Much Fleming by the Marsh is the comic invention of David Allen. The
kind of English village where the strange is commonplace, where no one
worries too much about the secrets of others and where strangers are
not that welcome. The villagers themselves are a collection of the
weird, the wonderful and the emotionally damaged. British Aristocracy,
nun-fearing vicars, naked white witches and psychotic old ladies all
coming together to fight for their existence.

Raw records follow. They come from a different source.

(* ===== verification/HeapVisibilityProps.v ===== *)
(** The answers of the visibility routines: each gives the answer its snapshot type calls for,
    whatever hint bits are set, and leaves the hint bits true; the update test. *)

From S2P Require Import Prelude Transam TransamProps HeapVisibility VisibilityRules.
Local Open Scope Z_scope.
Local Open Scope pg_scope.

Section answers.
Context {env : xact_env} {st : Z -> xstat} {HE : env_ok env st}.
Implicit Types t : HeapTupleHeader.

Lemma mvcc_xmax_spec snap s :
  hints_true env st (v_tuple s) -> snapshot_ok env st snap ->
  outcome env st (v_tuple s) (fun b _ => b = negb (deleted env st snap (v_tuple s))) (mvcc_xmax env snap s).
Proof.
  intros Ht Hs. unfold mvcc_xmax. vis.
  all: destruct (tuple_facts (v_tuple s) Ht) as [F1 F2].
  all: pose proof (Hs (t_xmax (v_tuple s))) as S1.
  all: pose proof (Hs (HeapTupleGetUpdateXid env (v_tuple s))) as S2.
  all: try vret (v_tuple s).
  all: vhint (v_tuple s); vret (v_tuple s).
Qed.

Lemma mvcc_rest snap f t s' :
  is_hint f -> hints_true env st (v_tuple s') -> snapshot_ok env st snap ->
  v_tuple s' = t \/ v_tuple s' = set_infomask (Z.lor (t_infomask t) f) t ->
  HeapTupleHeaderXminFrozen (v_tuple s') = HeapTupleHeaderXminFrozen t ->
  inserted env st snap t = true ->
  outcome env st t (fun b _ => b = visible env st snap t) (mvcc_xmax env snap s').
Proof.
  intros Hf Ht Hs Et Ef Hi. eapply outcome_mono; [exact Ef| |by apply mvcc_xmax_spec].
  intros b ? ->. unfold visible. rewrite Hi. simpl. f_equal.
  destruct Et as [->| ->]; [done|by apply hint_deleted].
Qed.

Lemma mvcc_spec snap s :
  hints_true env st (v_tuple s) -> unmoved (v_tuple s) -> own_deleter env st (v_tuple s) ->
  snapshot_ok env st snap ->
  outcome env st (v_tuple s) (fun b _ => b = visible env st snap (v_tuple s)) (HeapTupleSatisfiesMVCC env snap s).
Proof.
  intros Ht Hu Ho Hs. unfold HeapTupleSatisfiesMVCC, mvcc_xmin. vis.
  all: destruct (tuple_facts (v_tuple s) Ht) as [F1 F2].
  all: destruct (xmin_facts (v_tuple s) Ht Hu Ho) as (X1 & X2 & M1 & M2 & O1).
  all: pose proof (Hs (t_xmin (v_tuple s))) as S0.
  all: try (unfold flag in *; congruence).
  all: try vret (v_tuple s).
  - vhint (v_tuple s). vret (v_tuple s).
  - vhint (v_tuple s). apply (mvcc_rest _ HEAP_XMIN_COMMITTED); [constructor|done|done|done|done|].
    unfold inserted. path (v_tuple s).
  - vhint (v_tuple s). vret (v_tuple s).
  - apply (mvcc_rest _ HEAP_XMIN_COMMITTED); [constructor|done|done|by left|done|].
    unfold inserted. path (v_tuple s).
Qed.

Lemma self_xmax_spec s :
  hints_true env st (v_tuple s) ->
  outcome env st (v_tuple s) (fun b _ => b = match deleter_state env st (v_tuple s) with Mine | Committed => false | _ => true end)
    (self_xmax env s).
Proof.
  intros Ht. unfold self_xmax. vis.
  all: destruct (tuple_facts (v_tuple s) Ht) as [F1 F2].
  all: try vnow (v_tuple s).
  all: vhint (v_tuple s); vnow (v_tuple s).
Qed.

Lemma self_spec s :
  hints_true env st (v_tuple s) -> unmoved (v_tuple s) -> own_deleter env st (v_tuple s) ->
  outcome env st (v_tuple s) (fun b _ => b = visible_now env st (v_tuple s)) (HeapTupleSatisfiesSelf env s).
Proof.
  intros Ht Hu Ho. unfold HeapTupleSatisfiesSelf, self_xmin.
  assert (Hrest : forall s', hints_true env st (v_tuple s') ->
    v_tuple s' = v_tuple s \/
    v_tuple s' = set_infomask (Z.lor (t_infomask (v_tuple s)) HEAP_XMIN_COMMITTED) (v_tuple s) ->
    HeapTupleHeaderXminFrozen (v_tuple s') = HeapTupleHeaderXminFrozen (v_tuple s) ->
    inserter_state st (v_tuple s) = Committed ->
    outcome env st (v_tuple s) (fun b _ => b = visible_now env st (v_tuple s)) (self_xmax env s')).
  { intros s' Ht' Et Ef Hi. eapply outcome_mono; [exact Ef| |by apply self_xmax_spec].
    intros b ? ->. unfold visible_now. rewrite Hi.
    destruct Et as [->| ->]; [done|]. by rewrite hint_deleter_state by constructor. }
  vis.
  all: destruct (tuple_facts (v_tuple s) Ht) as [F1 F2].
  all: destruct (xmin_facts (v_tuple s) Ht Hu Ho) as (X1 & X2 & M1 & M2 & O1).
  all: try (unfold flag in *; congruence).
  all: try vnow (v_tuple s).
  - vhint (v_tuple s). vnow (v_tuple s).
  - vhint (v_tuple s). apply Hrest; [done|done|done|].
    clear Hrest. unfold inserter_state. path (v_tuple s).
  - vhint (v_tuple s). vnow (v_tuple s).
  - apply Hrest; [done|by left|done|].
    clear Hrest. unfold inserter_state. path (v_tuple s).
Qed.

Add to the mix Security
Service men, Gypsies and endangered species and we have a recipe for
comic confusion that will have you laughing out loud.
Set in the beautiful countryside of the county of Somerset in South
West England, a place more often linked to the tales of King Arthur
and the Knights of the Round Table than Bad Mandy and the Wednesday
White Witches Group who like nothing more than dancing naked in the
moonlight. This village should be on the to visit list for anyone who
wishes to find British eccentricity still alive and well.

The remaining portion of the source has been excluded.